Assemblée nationale ( 13 ème législ.) : 2824, 2857, 2859 à 2865 et T.A. 555

Sénat : 110 et 111 (annexe n° 17 ) (2010-2011)

INTRODUCTION

Mesdames, Messieurs,

Le programme 180, auparavant uniquement consacré à la presse, inclut, dans la version initiale du projet de loi de finances pour 2011, les crédits consentis à la politique de l'État dans les domaines du livre et des industries culturelles entendues au sens large. Votre rapporteur pour avis s'interroge sur le sens et l'opportunité d'un tel regroupement.

En effet, le soutien financier de l'État en faveur de la presse est justifié par la nécessité de garantir un débat citoyen et démocratique dynamique, nourri par une information libre, indépendante et pluraliste. En revanche, les subventions accordées aux secteurs de l'édition et des industries culturelles obéissent à des impératifs propres à la création culturelle et à la protection de l'écrit et des patrimoines.

La décision de regrouper ces politiques pourtant distinctes au sein d'un même programme ne lui semble pas, par conséquent, aller nécessairement dans le sens d'une meilleure lisibilité de la dépense publique.
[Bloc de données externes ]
(* ===== verification/KView.v ===== *)
(** * KView: what the file system code does to locks and reference counts

    A view of the state of the file system and of the open files: the spin locks, the
    sleep locks of buffers and inodes, the number of operations in progress, the
    reference counts of inodes, the open files and the current directory.  Every
    function of bio.c, log.c and fs.c that the system calls use is given its effect
    on the view, for every path on which it returns. *)

From stdpp Require Import gmap.
From S2P Require Import Prelude Bytes SleepLock Bio BioRep Log Fs FsBlock KFile.

(** A sleep lock: locked, and its spin lock. *)
Definition slk (k : sleeplock) : bool * bool := (negb (sl_locked k =? 0), sl_lk k).

Record view := View {
  v_pid : Z;
  v_bcache : bool; v_log : bool; v_itable : bool; v_ftable : bool;
  v_buf : Z -> bool * bool; v_inode : Z -> bool * bool;
  v_outstanding : Z; v_committing : Z;
  v_ref : Z -> Z; v_cwd : Z;
  v_files : Z -> file; v_ofile : Z -> Z -> Z
}.
#[export] Instance view_eta : Eta view := fun r =>
  View (v_pid r) (v_bcache r) (v_log r) (v_itable r) (v_ftable r) (v_buf r) (v_inode r) (v_outstanding r) (v_committing r)
    (v_ref r) (v_cwd r) (v_files r) (v_ofile r).

Section view.
Context {Y : Type} `{!Peers Y}.
Abbreviation X := (fstate Y).
Abbreviation St := (fs (ftop (ist X))).
Abbreviation K := (M St).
Il se réjouit donc qu'en première lecture, l'Assemblée nationale ait substitué au programme 180 « Presse, livre et industries culturelles » trois nouveaux programmes intitulés « Presse », « Livre et lecture » et « Industries culturelles ».

L'État maintient globalement son effort financier exceptionnel en faveur de la presse dans le projet de loi de finances pour 2011. Ce plan de soutien vise à favoriser l'adaptation du secteur aux bouleversements de son environnement technologique et à la concurrence de nouveaux supports et sources d'information, et à accompagner les mutations du modèle économique des entreprises de presse.

Toutefois, la mission confiée à M. Aldo Cardoso, en 2010, sur la gouvernance des aides publiques à la presse a permis de disposer d'une vision plus globale du soutien public accordé à la presse. Celui-ci est évalué à près d' 1,4 milliard d'euros , addition faite des diverses aides publiques directes et indirectes à la presse, réparties sur plusieurs programmes budgétaires, mais aussi des dépenses non inscrites au budget général de l'État et, le cas échéant, consenties par d'autres organismes publics (comme La Poste, par exemple).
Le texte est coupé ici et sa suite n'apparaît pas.